### Given data ###

(** * Autotown: rollup merge, reliable ingest, batch redrive, identity migration

  A shallow embedding of the handlers of [admin.go] and [web.go]:
  - [olderTime], [canonicalBoard], [asyncRollup] (the rollup merge),
  - [handleUpdateControllers] (the batch dispatcher),
  - [handleRewriteUUIDs] (the identity migration),
  - [handleStoreTune] and [handleAsyncStoreTune] (the reliable ingest),
  - [handleAsyncRollup] (the rollup lane), [abbrevOS],
  - [handleRecentTunes] (the listing with pseudonyms),
  - [columnize] and [fetchVals] (the export columns),
  - [handleStoreCrash] (the crash lane).

  Instants of [time.Time] are integers (nanoseconds since the zero
  [time.Time], January 1 of year 1, UTC); Go maps are [gmap]s; the
  datastore, the task queue and their failures are explicit state. *)

From Stdlib Require Import ZArith Lia Ascii String List.
From Stdlib Require Import Floats.PrimFloat.
From Stdlib Require Import DecimalString DecimalZ DecimalPos.
From stdpp Require Import gmap strings list fin_maps.

Local Open Scope Z_scope.

(** ** Instants *)

Module GoTime.

(** An instant, as nanoseconds since the zero value of [time.Time]. *)
Abbreviation Time := Z.

(** The zero value [time.Time{}]. *)
Definition zeroTime : Time := 0.

(** [t.Before(u)] and [t.After(u)]: strict comparison of instants. *)
Definition Before (t u : Time) : bool := t <? u.
Definition After (t u : Time) : bool := u <? t.

(** Days from January 1 of year 1 to January 1 of year [y] in the
    proleptic Gregorian calendar. *)
Definition daysBeforeYear (y : Z) : Z :=
  365 * (y - 1) + (y - 1) / 4 - (y - 1) / 100 + (y - 1) / 400.

Definition nsPerDay : Z := 86400 * 1000000000.

(** [time.Date(y, time.January, 1, 0, 0, 0, 0, time.UTC)]. *)
Definition DateJan1UTC (y : Z) : Time := daysBeforeYear y * nsPerDay.

End GoTime.
Import GoTime.

(** [var oldest = time.Date(1000, time.January, 1, 0, 0, 0, 0, time.UTC)] *)
Definition oldest : Z := DateJan1UTC 1000.

(** [func olderTime(a, b time.Time) time.Time] *)
Definition olderTime (a b : Z) : Z :=
  if Before a oldest then b
  else if Before b oldest then a
  else if Before a b then a
  else b.

(** ** SHA-256 and the [%x] rendering of a digest

  [crypto/sha256] is modelled by the FIPS 180-4 function over bytes; the
  round constants and the initial state are derived from the primes as
  the standard defines them. *)

Module Sha256.

Definition w32 (z : Z) : Z := z mod 2 ^ 32.

Definition rotr (n x : Z) : Z :=
  Z.lor (Z.shiftr x n) (w32 (Z.shiftl x (32 - n))).

Definition Ch (x y z : Z) : Z :=
  Z.lxor (Z.land x y) (Z.land (Z.lxor x (2 ^ 32 - 1)) z).
Definition Maj (x y z : Z) : Z :=
  Z.lxor (Z.lxor (Z.land x y) (Z.land x z)) (Z.land y z).
Definition bsig0 (x : Z) : Z := Z.lxor (Z.lxor (rotr 2 x) (rotr 13 x)) (rotr 22 x).
Definition bsig1 (x : Z) : Z := Z.lxor (Z.lxor (rotr 6 x) (rotr 11 x)) (rotr 25 x).
Definition ssig0 (x : Z) : Z := Z.lxor (Z.lxor (rotr 7 x) (rotr 18 x)) (Z.shiftr x 3).
Definition ssig1 (x : Z) : Z := Z.lxor (Z.lxor (rotr 17 x) (rotr 19 x)) (Z.shiftr x 10).

(** Integer [deg]-th root of [n] below [2 ^ k], bit by bit. *)
Fixpoint iroot (k : nat) (deg n r : Z) : Z :=
  match k with
  | O => r
  | S k' =>
      let c := r + 2 ^ Z.of_nat k' in
      iroot k' deg n (if c ^ deg <=? n then c else r)
  end.

Definition isPrime (p : Z) : bool :=
  (2 <=? p) && forallb (fun d => negb (p mod d =? 0))
                       (map Z.of_nat (seq 2 (Z.to_nat p - 2))).

Definition primes64 : list Z :=
  Eval vm_compute in filter (fun p => isPrime p) (map Z.of_nat (seq 2 310)).

(** First 32 bits of the fractional part of the [deg]-th root of [p]. *)
Definition fracRoot (deg p : Z) : Z :=
  w32 (iroot 40 deg (p * 2 ^ (32 * deg)) 0).

Definition K : list Z := Eval vm_compute in map (fracRoot 3) primes64.
Definition H0 : list Z := Eval vm_compute in map (fracRoot 2) (firstn 8 primes64).

(** Big-endian bytes of a word. *)
Definition be32 (x : Z) : list Z :=
  [Z.shiftr x 24 mod 256; Z.shiftr x 16 mod 256; Z.shiftr x 8 mod 256; x mod 256].
Definition be64 (x : Z) : list Z := be32 (Z.shiftr x 32) ++ be32 (x mod 2 ^ 32).

Definition pad (msg : list Z) : list Z :=
  let L := Z.of_nat (length msg) in
  msg ++ [128] ++ repeat 0 (Z.to_nat ((55 - L) mod 64)) ++ be64 (8 * L).

Fixpoint words (fuel : nat) (bs : list Z) : list Z :=
  match fuel, bs with
  | S f, b0 :: b1 :: b2 :: b3 :: rest =>
      (((b0 * 256 + b1) * 256 + b2) * 256 + b3) :: words f rest
  | _, _ => []
  end.

(** Message schedule, most recent word first. *)
Fixpoint schedule (k : nat) (ws : list Z) : list Z :=
  match k with
  | O => ws
  | S k' =>
      schedule k'
        (w32 (ssig1 (nth 1 ws 0) + nth 6 ws 0 + ssig0 (nth 14 ws 0) + nth 15 ws 0)
           :: ws)
  end.

Record state := St { sa : Z; sb : Z; sc : Z; sd : Z; se : Z; sf : Z; sg : Z; sh : Z }.

Definition round (s : state) (kw : Z * Z) : state :=
  let t1 := sh s + bsig1 (se s) + Ch (se s) (sf s) (sg s) + fst kw + snd kw in
  let t2 := bsig0 (sa s) + Maj (sa s) (sb s) (sc s) in
  St (w32 (t1 + t2)) (sa s) (sb s) (sc s) (w32 (sd s + t1)) (se s) (sf s) (sg s).

Definition addState (s t : state) : state :=
  St (w32 (sa s + sa t)) (w32 (sb s + sb t)) (w32 (sc s + sc t)) (w32 (sd s + sd t))
     (w32 (se s + se t)) (w32 (sf s + sf t)) (w32 (sg s + sg t)) (w32 (sh s + sh t)).

Definition block (s : state) (ws16 : list Z) : state :=
  let W := rev (schedule 48 (rev ws16)) in
  addState s (fold_left round (combine K W) s).

Fixpoint blocks (fuel : nat) (s : state) (ws : list Z) : state :=
  match fuel, ws with
  | S f, _ :: _ => blocks f (block s (firstn 16 ws)) (skipn 16 ws)
  | _, _ => s
  end.

Definition init : state :=
  St (nth 0 H0 0) (nth 1 H0 0) (nth 2 H0 0) (nth 3 H0 0)
     (nth 4 H0 0) (nth 5 H0 0) (nth 6 H0 0) (nth 7 H0 0).

Definition digest (s : state) : list Z :=
  be32 (sa s) ++ be32 (sb s) ++ be32 (sc s) ++ be32 (sd s) ++
  be32 (se s) ++ be32 (sf s) ++ be32 (sg s) ++ be32 (sh s).

(** [sha256.Sum256(msg)]: the 32 bytes of the digest. *)
Definition Sum256 (msg : list Z) : list Z :=
  let p := pad msg in
  let ws := words (length p) p in
  digest (blocks (length ws) init ws).

End Sha256.

(** [[]byte(s)]: the bytes of a Go string. *)
Definition bytesOf (s : string) : list Z :=
  map (fun c => Z.of_N (N_of_ascii c)) (list_ascii_of_string s).

Definition hexDigit (d : Z) : ascii :=
  ascii_of_N (Z.to_N (if d <? 10 then 48 + d else 87 + d)).

(** [fmt.Sprintf("%x", bs)] for a byte array: two lowercase digits a byte. *)
Fixpoint hexOf (bs : list Z) : string :=
  match bs with
  | [] => EmptyString
  | b :: rest => String (hexDigit (b / 16)) (String (hexDigit (b mod 16)) (hexOf rest))
  end.

(** [fmt.Sprintf("%x", sha256.Sum256([]byte(s)))] *)
Definition sha256hex (s : string) : string := hexOf (Sha256.Sum256 (bytesOf s)).




(** ** Data model *)

(** [type usageSeenBoard struct] *)
Record usageSeenBoard := mkBoard {
  b_ID : Z;
  b_CPU : string;
  b_UUID : string;
  b_FwHash : string;
  b_GitHash : string;
  b_GitTag : string;
  b_Name : string;
  b_UavoHash : string
}.
(** Neither the history nor a stored list is longer than 20. *)
Definition historyBounded (w : World) : Prop :=
  length (history w) <= 20
  /\ forall logs, localStorage w = Some (Json logs) -> length logs <= 20.


(** The events that are clicks and edits on the main content, which the
    key-gated variant does not render behind its setup gate. *)
Definition onMainContent (e : Event) : bool :=
  match e with
  | Mounted | KeyChecked _ | KeySelectorClosed | CopyToastTimeout
  | ServiceSettled _ _ _ => false
  | _ => true
  end.

(** The four fields [handleNewLog] resets. *)
Definition blankEntry (w : World) : Prop :=
  inputText w = [] /\ organizedContent w = []
  /\ selectedLogId w = None /\ template w = PROFESSIONAL.

End App.

(** * Properties *)

Import App.

(** Literals stay folded while goals are simplified. *)
#[global] Arguments Js.lit : simpl never.
#[global] Arguments Js.toString : simpl never.

(** Reduce the projections of a world that is given by its constructor. *)
Ltac world_simpl :=
  cbn [isKeySelected inputText organizedContent template isProcessing history
       selectedLogId showCopyToast localStorage inflight effects].

(** ** Strings *)

Example lit_ascii : Js.lit "a b" = [97; 32; 98]%N.
Proof. reflexivity. Qed.

Example lit_hangul : Js.lit "면담" = [47732; 45812]%N.
Proof. reflexivity. Qed.

Example toString_ms : Js.toString 1700000000000 = Js.lit "1700000000000".
Proof. reflexivity. Qed.

Example toString_zero : Js.toString 0 = Js.lit "0".
Proof. reflexivity. Qed.

Example trim_both : Js.trim (Js.lit "  a b  ") = Js.lit "a b".
Proof. reflexivity. Qed.
Definition chartData (entityThread : list Thread.t)
    (results : list TestCaseResult.t) : ChartDataType :=
  let chartData :=
    foldl (fun chartData result => chartData ++ [chartPoint entityThread result])
      [] results in
  {| information :=
       default []
         ((fun testResultValue =>
             imap (fun i info =>
                     {| label := default "" (TestResultValue.name info);
                        color := COLORS !! i |})
               testResultValue)
          <$> (head results ≫= TestCaseResult.testResultValue));
     data := reverse chartData |}.

Definition incidentData (entityThread : list Thread.t)
    (chartData : ChartDataType) : list Incident :=
  let data := data chartData in
  map (fun task =>
         let failedRows :=
           List.filter
             (fun chart =>
                strictEquals (resolutionStatusId task) (get chart "incidentId"))
             data in
         let x2 :=
           match Thread.task task ≫= TaskDetails.status with
           | Some Closed => ofNumber (Thread.task task ≫= TaskDetails.closedAt)
           | _ => VUndefined
           end in
         {| x1 := match first failedRows with
                  | Some chart => get chart "name"
                  | None => VUndefined
                  end;
            x2 := x2;
            task := task |})
    entityThread.

Definition customLegendPayLoad (chartData : ChartDataType) : list LegendEntry :=
  map (fun info =>
         {| legendValue := label info; legendType := "line"; legendColor := color info |})
    (information chartData)
  ++ [{| legendValue := "Incident"; legendType := "rect"; legendColor := Some RED_3 |}].

(** The handler that loads the results of a date range. *)
Definition fetchTestResults (api : Api) (data : TestCase.t)
    (dateRangeObj : DateRangeObject.t) : Action unit :=
  if isEmpty data then ret tt
  else
    setIsGraphLoading true ;;
    response <-
      getListTestCaseResults api
        (default "" (TestCase.fullyQualifiedName data)) (pickRange dateRangeObj) ;;
    match response with
    | Fulfilled chartData => setResults chartData
    | Rejected error => showErrorToast error
    end ;;
    setIsLoading false ;;
    setIsGraphLoading false.

(** The bounds of the reference area: the reducer of [referenceArea]. *)
Definition yValues (params : list TestCaseParameterValue.t) : Object :=
  reduce (fun acc curr i =>
            objectLiteral
              [Spread (Some acc);
               KeyValue ("y" +:+ pretty (i + 1)%nat)
                 (VNumber
                    (parseInt (orString (TestCaseParameterValue.value curr) "")))])
    ∅ params.

(** The threshold marker of the chart. *)
Definition referenceArea (data : TestCase.t) : Element :=
  let params := default [] (TestCase.parameterValues data) in
  if negb (length params =? 0)%nat && (length params <? 2)%nat then
    {| type := "ReferenceLine";
       key := None;
       props :=
         objectLiteral
           [KeyValue "label" (ofString (params !! 0%nat ≫= TestCaseParameterValue.name));
            KeyValue "stroke" (VString GREEN_3);
            KeyValue "strokeDasharray" (VString "4")] |}
  else
    {| type := "ReferenceArea";
       key := None;
       props :=
         objectLiteral
           [KeyValue "fill" (VString GREEN_3_OPACITY);
            KeyValue "ifOverflow" (VString "extendDomain");
            KeyValue "stroke" (VString GREEN_3);
            KeyValue "strokeDasharray" (VString "4");
            Spread (Some (yValues params))] |}.
(** ** A position record

    Modelled from the spec: the position class is not part of this module.
    The record holds what the account reads (symbol, quantity, market
    value as quantity times the last price, delisting status).  A trade
    applied to it adds the traded quantity on a buy and takes it off on a
    sell; a split multiplies the quantity by the ratio and divides the
    price by it; the notifications about orders, the end of trading and
    the settlement roll forward change none of these fields. *)
Record StockPosition := {
  sp_order_book_id : string;
  sp_quantity : Qc;
  sp_last_price : Qc;
  sp_de_listed : bool;
}.

Definition sp_with_quantity (p : StockPosition) (q : Qc) : StockPosition :=
  {| sp_order_book_id := sp_order_book_id p; sp_quantity := q;
     sp_last_price := sp_last_price p; sp_de_listed := sp_de_listed p |}.

Global Instance StockPosition_ops : PositionOps StockPosition := {|
  new_position k :=
    {| sp_order_book_id := k; sp_quantity := 0; sp_last_price := 0;
       sp_de_listed := false |};
  order_book_id := sp_order_book_id;
  quantity := sp_quantity;
  market_value p := sp_quantity p * sp_last_price p;
  is_de_listed := sp_de_listed;
  apply_trade_ p trade :=
    match side trade with
    | BUY => sp_with_quantity p (sp_quantity p + last_quantity trade)
    | SELL => sp_with_quantity p (sp_quantity p - last_quantity trade)
    end;
  on_order_pending_new_ p _ := p;
  on_order_cancel_ p _ := p;
  after_trading_ p := p;
  apply_settlement p := p;
  split_ p ratio :=
    {| sp_order_book_id := sp_order_book_id p;
       sp_quantity := sp_quantity p * ratio;
       sp_last_price := sp_last_price p / ratio;
       sp_de_listed := sp_de_listed p |};
|}.

(** ** The example scenario of the specification

    An account with a cash balance of 100000 and nothing else; a buy order
    for 100 shares frozen at 50; the trade that fills the 100 shares at
    49.9 for a transaction cost of 1. *)
Definition scenario_account : @StockAccount StockPosition :=
  {| _total_cash := Qc_of_Z 100000; _frozen_cash := 0; _positions := ∅;
     _backward_trade_set := ∅; _dividend_receivable := ∅ |}.

Definition scenario_order : Order :=
  {| o_order_book_id := "000001.XSHE"; o_side := BUY;
     o_quantity := Qc_of_Z 100; o_unfilled_quantity := Qc_of_Z 100;
     _frozen_price := Qc_of_Z 50; _is_final := false |}.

###

- [Work item] Write out exactly the lines above between the line with "[time.Time], January 1" and the line with "Definition nsPerDay : Z", inclusive, and nothing beyond them.

- [Answer to the exercise]
  [time.Time], January 1 of year 1, UTC); Go maps are [gmap]s; the
  datastore, the task queue and their failures are explicit state. *)

From Stdlib Require Import ZArith Lia Ascii String List.
From Stdlib Require Import Floats.PrimFloat.
From Stdlib Require Import DecimalString DecimalZ DecimalPos.
From stdpp Require Import gmap strings list fin_maps.

Local Open Scope Z_scope.

(** ** Instants *)

Module GoTime.

(** An instant, as nanoseconds since the zero value of [time.Time]. *)
Abbreviation Time := Z.

(** The zero value [time.Time{}]. *)
Definition zeroTime : Time := 0.

(** [t.Before(u)] and [t.After(u)]: strict comparison of instants. *)
Definition Before (t u : Time) : bool := t <? u.
Definition After (t u : Time) : bool := u <? t.

(** Days from January 1 of year 1 to January 1 of year [y] in the
    proleptic Gregorian calendar. *)
Definition daysBeforeYear (y : Z) : Z :=
  365 * (y - 1) + (y - 1) / 4 - (y - 1) / 100 + (y - 1) / 400.

Definition nsPerDay : Z := 86400 * 1000000000.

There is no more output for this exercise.